▸ Task directions:
Return the count of lines in the following records that include "gets", and nothing more.

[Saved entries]

(** The parts of the two ranges with keys in [p] are what the iterator merges. *)
Lemma ranges_ok (p : Z -> bool) t m :
  keys_ok m -> raw_wf t m ->
  iter_ok (List.filter (fun s => p (sle_key s)) (sles_of m))
          (List.filter (fun kv => p kv.1) (in_order (raw_items t))).
Proof.
  intros Hm Hwf. split.
  - by apply filter_sorted, sles_sorted.
  - apply filter_sorted, in_order_item_lt.
  - intros k a s [Hin _]%elem_of_bfilter. apply elem_of_in_order in Hin. by destruct (Hwf _ _ Hin).
  - intros k s [Hin Hp]%elem_of_bfilter. apply elem_of_in_order in Hin. destruct (Hwf _ _ Hin) as [_ [s0 Hs0]].
    cbn in *. pose proof (Hm _ _ Hs0) as Hk. exists s0. split; [|done]. apply elem_of_bfilter.
    rewrite Hk. split; [|done]. apply elem_of_sles; [done|]. by rewrite Hk.
Qed.

Lemma ranges_list (p : Z -> bool) t m s :
  keys_ok m -> raw_wf t m ->
  to_list (List.filter (fun s => p (sle_key s)) (sles_of m))
          (List.filter (fun kv => p kv.1) (in_order (raw_items t))) s <->
  s ∈ List.filter (fun s => p (sle_key s)) (sles_of (raw_overlay t m)).
Proof.
  intros Hm Hwf. rewrite elem_of_bfilter, elem_of_sles by by apply raw_overlay_keys.
  rewrite raw_overlay_lookup. unfold to_list.
  assert (Hkeys : forall k, k ∈ (List.filter (fun kv => p kv.1) (in_order (raw_items t))).*1 <->
                            is_Some (raw_items t !! k) /\ p k = true).
  { intros k. rewrite list_elem_of_fmap. split.
    - intros ([k' i] & -> & [Hin Hp]%elem_of_bfilter). apply elem_of_in_order in Hin. by eauto.
    - intros [[i Hi] Hp]. exists (k, i). split; [done|]. apply elem_of_bfilter. by rewrite elem_of_in_order. }
  rewrite Hkeys, elem_of_bfilter, elem_of_sles by done. split.
  - intros [(k & a & [Hin Hp]%elem_of_bfilter & Ha)|[[Hs Hp] Hn]].
    + apply elem_of_in_order in Hin. destruct (Hwf _ _ Hin) as [Hk _]. cbn in *. subst k. rewrite Hin.
      split; [|done]. unfold raw_shown, raw_erased. by destruct a.
    + split; [|done]. destruct (raw_items t !! sle_key s) eqn:E; [|done]. exfalso. apply Hn. by eauto.
  - intros [Hs Hp]. destruct (raw_items t !! sle_key s) as [[a s']|] eqn:E.
    + left. exists (sle_key s), a. unfold raw_shown, raw_erased in Hs. cbn in Hs.
      destruct a; [done|..]; injection Hs as ->; (split; [|done]); apply elem_of_bfilter;
        by rewrite elem_of_in_order.
    + right. split; [done|]. by intros [[? ?] _].
Qed.
(* ===== verification/ApplyStateTable.v ===== *)
(** * The transaction sandbox

    Models ledger/impl/ApplyStateTable.cpp, the buffer behind every
    [ApplyView]: a transactor peeks at entries, changes the objects it was
    handed in place, and tells the table with [update]. The entries are shared
    objects ([std::shared_ptr<SLE>]), so the table holds pointers into a heap
    and a caller's write through a pointer is visible to the table. The theorems
    show that a transactor's run over the table is a run over the finite map the
    base presents, and that applying the table to a target makes exactly those
    changes. *)

From stdpp Require Import sorting.
From S2P Require Import Prelude View RawStateTable.

Inductive Action := Act_cache | Act_erase | Act_insert | Act_modify.

(** A [std::shared_ptr<SLE>]. *)
Abbreviation ptr := nat.

Record ApplyStateTable (D : Type) := mkApply {
  as_items : gmap Z (Action * ptr);
  as_heap : gmap ptr (SLE D);
  as_dropsDestroyed : Z
}.
Arguments mkApply {D}. Arguments as_items {D}. Arguments as_heap {D}. Arguments as_dropsDestroyed {D}.

Definition as_erased (item : Action * ptr) : bool :=
  match item.1 with Act_erase => true | _ => false end.

Section Ops.
Context {D : Type}.
Implicit Types (t : ApplyStateTable D) (base : ReadView D) (sle : SLE D) (p : ptr).

Definition as_empty : ApplyStateTable D := mkApply ∅ ∅ 0.

Definition as_set t key item : ApplyStateTable D :=
  mkApply (<[key := item]> (as_items t)) (as_heap t) (as_dropsDestroyed t).

Definition as_unset t key : ApplyStateTable D :=
  mkApply (delete key (as_items t)) (as_heap t) (as_dropsDestroyed t).

(** [*p]; a pointer with no object is a null dereference. *)
Definition deref p t : res (SLE D) :=
  match as_heap t !! p with Some sle => Ok sle | None => Throw (logic_error "null pointer") end.

(** [*p = sle]: the caller changes the object it was handed. *)
Definition assign p sle t : ApplyStateTable D :=
  mkApply (as_items t) (<[p := sle]> (as_heap t)) (as_dropsDestroyed t).

(** [std::make_shared<SLE> (sle)]. *)
Definition make_shared sle t : ptr * ApplyStateTable D :=
  let p := fresh (dom (as_heap t)) in (p, assign p sle t).

Definition as_apply_item {T} `{!RawView D T} (heap : gmap ptr (SLE D)) (item : Z * (Action * ptr)) (to : T)
    : res T :=
  match heap !! item.2.2 with
  | None => Throw (logic_error "null pointer")
  | Some sle =>
      match item.2.1 with
      | Act_cache => Ok to
      | Act_erase => rawErase sle to
      | Act_insert => rawInsert sle to
      | Act_modify => rawReplace sle to
      end
  end.
(** The last page, found through the root's back link. *)
Lemma dir_last st r a :
  dir_ok sha512Half dir st (r :: a) -> exists b x, r :: a = b ++ [x] /\ pg r = 0 /\
    st !! dir = Some (node_of dir (r :: a) r) /\ sfIndexPrevious (node_of dir (r :: a) r) = pg x /\
    pg x ∉ pg <$> b /\ in_u64 (pg x) /\
    st !! pk (pg x) = Some (node_of dir (r :: a) x).
Proof.
  intros [Hwf Hst]. destruct (split_last r a) as (b & x & Heq). exists b, x.
  assert (Hr : pg r = 0) by (pose proof (wf_root _ Hwf) as H; specialize (H ltac:(done)); by injection H).
  assert (Hx : in_u64 (pg x)) by (apply (pages_u64 _ _ Hwf); rewrite Heq; set_solver).
  assert (Hxb : pg x ∉ pg <$> b).
  { pose proof (pages_NoDup _ Hwf) as Hd. rewrite Heq, fmap_app in Hd. apply NoDup_app in Hd as (_ & Hab & _).
    intros H. apply (Hab _ H). left. }
  split_and!; try done.
  - assert (H : st !! pk 0 = look dir (r :: a) 0) by (apply Hst; unfold in_u64; lia).
    unfold look in H. cbn in H. by rewrite Hr in H.
  - unfold node_of, ring_prev. cbn. rewrite Z.eqb_refl, last_page_cons, Hr. by eapply last_page_pg.
  - rewrite Hst by done. rewrite Heq. by apply look_at.
Qed.

(** Putting the key in the last page. *)
Lemma add_in_place st b x v :
  dir_ok sha512Half dir st (b ++ [x]) -> (length v <= dirNodeMaxEntries)%nat ->
  exists st', update (set_indexes v) (pk (pg x)) st = Ok st' /\
    dir_ok sha512Half dir st' (b ++ [mkDirPage (pg x) v (pg_extra x)]) /\ frame sha512Half dir st st'.
Proof.
  intros [Hwf Hst] Hv.
  assert (Hxb : pg x ∉ pg <$> b).
  { pose proof (pages_NoDup _ Hwf) as Hd. rewrite fmap_app in Hd. apply NoDup_app in Hd as (_ & Hab & _).
    intros H. apply (Hab _ H). left. }
  destruct (update_holds sha512Half dir Hpk st _ (set_indexes v) (pg x) Hst) as (st' & Hu & Hst' & Hf).
  - apply (pages_u64 _ _ Hwf). set_solver.
  - apply look_dom. rewrite fmap_app. set_solver.
  - exists st'. split_and!; [done| |done]. split; [by apply wf_set|].
    eapply holds_ext; [done|]. intros q _. cbn. by rewrite look_set.
Qed.

(** Linking a fresh last page. *)
Lemma add_new_page st r a b x y node :
  dir_ok sha512Half dir st (r :: a) -> r :: a = b ++ [x] -> pg r = 0 ->
  pg y = pg x + 1 -> pg y < dirNodeMaxPages -> (length (pg_entries y) <= dirNodeMaxEntries)%nat ->
  pg_entries x <> [] -> node = mkDirNode (pg_entries y) (pg x) 0 dir (pg_extra y) ->
  exists st1 st2 st3, update (set_next (pg y)) (pk (pg x)) st = Ok st1 /\
    update (set_previous (pg y)) dir st1 = Ok st2 /\ insert_new (pk (pg y)) node st2 = Ok st3 /\
    dir_ok sha512Half dir st3 ((r :: a) ++ [y]) /\ frame sha512Half dir st st3.
Proof.
  intros [Hwf Hst] Heq Hr Hy Hmax Hsz Hne ->.
  assert (Hx : in_u64 (pg x)) by (apply (pages_u64 _ _ Hwf); rewrite Heq; set_solver).
  assert (H0 : in_u64 0) by (unfold in_u64; lia).
  assert (Hu : in_u64 (pg y)) by (unfold in_u64, dirNodeMaxPages in *; lia).
  assert (Hwf' : pages_wf ((r :: a) ++ [y])) by (rewrite Heq in *; apply wf_snoc; [done|lia|done..]).
  assert (Hl0 : 0 ∈ pg <$> r :: a) by (rewrite fmap_cons, Hr; left).
  assert (Hlx : pg x ∈ pg <$> r :: a) by (rewrite Heq, fmap_app; set_solver).
  assert (Hly : pg y ∉ pg <$> r :: a).
  { pose proof (pages_NoDup _ Hwf') as Hd. rewrite fmap_app in Hd. apply NoDup_app in Hd as (_ & Hab & _).
    intros H. apply (Hab _ H). left. }
  destruct (update_holds sha512Half dir Hpk st _ (set_next (pg y)) (pg x) Hst) as (st1 & Hu1 & Hst1 & Hf1);
    [done|by apply look_dom|].
  destruct (update_holds sha512Half dir Hpk st1 _ (set_previous (pg y)) 0 Hst1) as (st2 & Hu2 & Hst2 & Hf2);
    [done|by rewrite fmap_is_Some; apply look_dom|].
  destruct (insert_holds sha512Half dir Hpk st2 _ (pg y) (mkDirNode (pg_entries y) (pg x) 0 dir (pg_extra y)) Hst2)
    as (st3 & Hu3 & Hst3 & Hf3); [done| |].
  { destruct (look dir (r :: a) (pg y)) eqn:E; [|done]. exfalso. apply Hly, (look_dom dir). by eexists. }
  exists st1, st2, st3. split_and!; [done..| |by eapply frame_trans; [eapply frame_trans|]].
  split; [done|]. eapply holds_ext; [done|]. intros q _. cbn beta.
  change ((r :: a) ++ [y]) with (r :: a ++ [y]). rewrite look_snoc by (done || by apply pages_NoDup).
  rewrite (last_page_pg r a b x) by done. destruct (q =? pg y); [done|].
  destruct (look dir (r :: a) q); [|done]. cbn. by destruct (q =? 0), (q =? pg x).
Qed.
End Add.

Lemma entries_app {D} (a b : list (DirPage D)) : dir_entries (a ++ b) = dir_entries a ++ dir_entries b.
Proof. unfold dir_entries. by rewrite fmap_app, concat_app. Qed.

Lemma entries_one {D} (x : DirPage D) : dir_entries [x] = pg_entries x.
Proof. unfold dir_entries. cbn. by rewrite app_nil_r. Qed.

Section AddClaim.
Context {D : Type} (sha512Half : Z -> Z -> Z) (blank : D) (dir : Z).
Implicit Types (st : gmap Z (DirNode D)) (l : list (DirPage D)).

(** What a call of [dirAdd] on the directory [l] may return. *)
Definition dirAdd_post (preserveOrder : bool) key st l (r : res (option Z * gmap Z (DirNode D))) : Prop :=
  match r with
  | Ok (Some p, st') =>
      exists l', dir_ok sha512Half dir st' l' /\ frame sha512Half dir st st' /\
        (exists x, x ∈ l' /\ pg x = p /\ key ∈ pg_entries x) /\
        (if preserveOrder then dir_entries l' = dir_entries l ++ [key]
         else dir_entries l' ≡ₚ key :: dir_entries l)
  | Ok (None, st') =>
      st' = st /\ exists b x, l = b ++ [x] /\ length (pg_entries x) = dirNodeMaxEntries /\
        pg x = dirNodeMaxPages - 1
  | Throw e => e = logic_error "dirInsert: double insertion" /\ key ∈ dir_entries l
  end.

Lemma dirAdd_first preserveOrder key describe st :
  pages_distinct sha512Half dir -> dir_ok sha512Half dir st [] ->
  dirAdd_post preserveOrder key st [] (dirAdd sha512Half blank preserveOrder dir key describe st).
Proof.
  intros Hpk [Hwf Hst]. assert (H0 : in_u64 0) by (unfold in_u64; lia).
  pose proof (Hst 0 H0) as Hr. cbn in Hr. unfold dirAdd. change (getDirNodeIndex sha512Half dir 0) with dir in Hr.
  rewrite Hr. destruct (insert_holds sha512Half dir Hpk st _ 0
    (mkDirNode [key] 0 0 dir (describe blank)) Hst H0 eq_refl) as (st' & Hi & Hst' & Hf).
  change (getDirNodeIndex sha512Half dir 0) with dir in Hi. rewrite Hi. cbn [mbind res_bind].
  exists [mkDirPage 0 [key] (describe blank)]. split_and!; [split| | |].
  - split; cbn; [done|by repeat constructor|..].
    1,2: intros x ->%list_elem_of_singleton; cbn; unfold dirNodeMaxPages, dirNodeMaxEntries; lia.
    intros i x Hi0 H1 H2. lia.
  - eapply holds_ext; [done|]. intros q _. unfold look, find_page. cbn [pg]. rewrite (Z.eqb_sym 0). by destruct (q =? 0).
  - done.
  - exists (mkDirPage 0 [key] (describe blank)). split_and!; [left|done|left].
  - by destruct preserveOrder.
Qed.

(** Adding to a directory. On a well-formed directory - pages linked in a
    ring in ascending order from the root, at most 32 entries each - [dirAdd]
    returns the page it put the key on, keeps the directory well-formed, touches
    nothing else in the ledger and adds exactly that key: at the end of the whole
    listing when order is preserved, otherwise somewhere in its page. It declines
    only when the last page is full and is page 262143, changing nothing, and it
    fails only on an entry the directory already has. *)
Lemma dirAdd_correct preserveOrder key describe st l :
  pages_distinct sha512Half dir -> dir_ok sha512Half dir st l ->
  dirAdd_post preserveOrder key st l (dirAdd sha512Half blank preserveOrder dir key describe st).
Proof.
  intros Hpk Hok. destruct l as [|r a]; [by apply dirAdd_first|].
  destruct (dir_last sha512Half dir Hpk st r a Hok) as (b & x & Heq & Hr & Hroot & Hprev & Hxb & Hxu & Hlast).
  unfold dirAdd. rewrite Hroot, Hprev.
  replace (if pg x =? 0 then dir else getDirNodeIndex sha512Half dir (pg x))
    with (getDirNodeIndex sha512Half dir (pg x)) by (unfold getDirNodeIndex; by destruct (pg x =? 0)).
  rewrite Hlast. change (sfIndexes (node_of dir (r :: a) x)) with (pg_entries x).
  assert (Hin : x ∈ r :: a) by (rewrite Heq; set_solver).
  pose proof (wf_size _ (proj1 Hok) _ Hin) as Hsz. pose proof (wf_max _ (proj1 Hok) _ Hin) as Hmx.
  destruct (Nat.ltb_spec (length (pg_entries x)) dirNodeMaxEntries) as [Hlt|Hge].
  - pose proof (add_to_page_spec preserveOrder key (pg_entries x)) as Hadd.
    destruct (add_to_page preserveOrder key (pg_entries x)) as [v|e]; cbn [mbind res_bind].
    2: { destruct Hadd as [-> Hk]. split; [done|]. rewrite Heq, entries_app, entries_one. set_solver. }
    destruct Hadd as (Hperm & Hnew & Hord).
    destruct (add_in_place sha512Half dir Hpk st b x v) as (st' & -> & Hok' & Hf); [by rewrite <-Heq| |].
    { rewrite Hperm. cbn. lia. }
    cbn [mbind res_bind]. exists (b ++ [mkDirPage (pg x) v (pg_extra x)]). split_and!; [done|done| |].
    + exists (mkDirPage (pg x) v (pg_extra x)). split_and!; [set_solver|done|]. cbn. rewrite Hperm. left.
    + rewrite Heq, !entries_app, !entries_one. cbn. destruct preserveOrder.
      * by rewrite Hord, app_assoc.
      * by rewrite Hperm, <-Permutation_middle.
  - assert (Hpage : u64 (pg x + 1) = pg x + 1).
    { unfold u64. apply Z.mod_small. unfold in_u64, dirNodeMaxPages in *. lia. }
    rewrite Hpage. destruct (Z.leb_spec dirNodeMaxPages (pg x + 1)) as [Hfull|Hfree].
    { split; [done|]. exists b, x. split_and!; [done|lia|lia]. }
    set (y := mkDirPage (pg x + 1) [key] (describe blank)).
    destruct (add_new_page sha512Half dir Hpk st r a b x y
      (mkDirNode [key] (if pg x + 1 =? 1 then 0 else pg x + 1 - 1) 0 dir (describe blank)))
      as (st1 & st2 & st3 & H1 & H2 & H3 & Hok' & Hf); try done.
    { cbn. unfold dirNodeMaxEntries. lia. }
    { intros He. rewrite He in Hge. cbn in Hge. unfold dirNodeMaxEntries in Hge. lia. }
    { cbn. f_equal. destruct (Z.eqb_spec (pg x + 1) 1); lia. }
    cbn [pg y] in H1, H2, H3. rewrite H1. cbn [mbind res_bind]. rewrite H2. cbn [mbind res_bind].
    rewrite H3. cbn [mbind res_bind].
    exists ((r :: a) ++ [y]). split_and!; [done|done| |].
    + exists y. split_and!; [set_solver|done|left].
    + rewrite entries_app, entries_one. cbn [pg_entries y]. destruct preserveOrder; [done|].
      by rewrite Permutation_app_comm.
Qed.
End AddClaim.
(** [NoSFCTrustLines::visitEntry]: the last trust line visited decides. *)
Definition visit_lines (e : Visited) (line : bool) : res bool :=
  let '(_, _, after) := e in
  match after with
  | Some a =>
      if sle_type a =? ltSUPPLYFINANCECHAIN_STATE then
        low ← getFieldAmount (sle_data a) sfLowLimit;
        if bool_decide (mIssue low = sfcIssue) then Ok true else
        (high ← getFieldAmount (sle_data a) sfHighLimit; Ok (bool_decide (mIssue high = sfcIssue)))
      else Ok line
  | None => Ok line
  end.

(** [NoBadOffers::visitEntry]. *)
Definition offer_isBad (s : SLE Object) : res bool :=
  pays ← amount_at s sfTakerPays; gets ← amount_at s sfTakerGets;
  if signum pays <? 0 then Ok true else
  if signum gets <? 0 then Ok true else
  Ok (mIsNative pays && mIsNative gets).

Definition visit_offers : Visited -> bool -> res bool := visit_both ltOFFER offer_isBad.

(** [NoZeroEscrow::visitEntry]. *)
Definition escrow_isBad (s : SLE Object) : res bool :=
  amount ← amount_at s sfAmount;
  if negb (mIsNative amount) then Ok true else
  drops ← sfc amount;
  if drops <=? 0 then Ok true else
  if SYSTEM_CURRENCY_START <=? u64 drops then Ok true else Ok false.

Definition visit_escrow : Visited -> bool -> res bool := visit_both ltESCROW escrow_isBad.

(** All checkers see an entry, in the order of the tuple. *)
Definition visitEntry (e : Visited) (c : Checks) : res Checks :=
  let deleted := visit_deleted e (accountDeleted_ c) in
  let '(mismatch, invalid) := visit_types e (typeMismatch_ c, invalidTypeAdded_ c) in
  balance ← visit_balance e (balance_bad_ c);
  drops ← visit_drops e (drops_ c);
  line ← visit_lines e (sfcTrustLine_ c);
  offer ← visit_offers e (offer_bad_ c);
  escrow ← visit_escrow e (escrow_bad_ c);
  Ok (mkChecks deleted mismatch invalid balance drops line offer escrow).

(** ** Final verdicts *)

(** [TransactionFeeCheck::finalize]. *)
Definition finalize_fee (tx : Object) (fee : Z) : res bool :=
  if fee <? 0 then Ok false else
  if SYSTEM_CURRENCY_START <=? u64 fee then Ok false else
  txFee ← getFieldAmount tx sfFee; txFee ← sfc txFee;
  Ok (negb (txFee <? fee)).
(** A change of an entry: of any of its fields when its type holds no SFC, of the
    others when it does. *)
Lemma neutral_modify T F k f : concrete (kl_type k) = true -> kl_type k ∈ T -> holds_sfc (kl_type k) = false \/ quiet F -> writes F f -> neutral T (modify k f).
Proof.
  intros Hc HT Hq Hf m d u m' d' Hm (s & o & Hs & Ho & [= -> ->])%run_modify_inv. destruct (shown_type m k s Hc Hs) as [Hl Hty]. destruct (Hm _ _ Hl) as (Hk & Hok & Hmo).
  destruct (sle_ok_templated s Hok) as [Hob Hfr]. pose proof (Hf _ _ Hob Hfr Ho) as He.
  assert (HM : entry_v (with_data s o) = entry_v s /\ money_ok (with_data s o)).
  { destruct Hq as [Hn|Hq].
    - rewrite <-Hty in Hn. split; [by rewrite !no_money|by apply money_ok_other].
    - destruct (quiet_money s F o Hq He) as [Hv Hmo']. split; [done|by apply Hmo']. }
  destruct HM as [HM1 HM2]. split_and!; [|..|done].
  - apply ledger_ok_insert; [done|done|by eapply sle_ok_evolves|done].
  - intros j. rewrite money_insert. case_decide as E; [|done]. subst. unfold money. by rewrite Hl.
  - apply same_outside_insert; [cbn; congruence|]. intros s0 Hs0. congruence.
Qed.

Lemma neutral_erase T k : concrete (kl_type k) = true -> kl_type k ∈ T -> holds_sfc (kl_type k) = false -> neutral T (erase_sle k).
Proof.
  intros Hc HT Hn m d u m' d' Hm (s & Hs & [= -> ->])%run_erase_inv. destruct (shown_type m k s Hc Hs) as [Hl Hty]. split_and!; [by apply ledger_ok_delete|..|done].
  - intros j. rewrite money_delete. case_decide as E; [|done]. subst. unfold money. rewrite Hl. cbn. rewrite no_money; [done|congruence].
  - apply same_outside_delete. intros s0 Hs0. congruence.
Qed.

▸ Response to the task:
3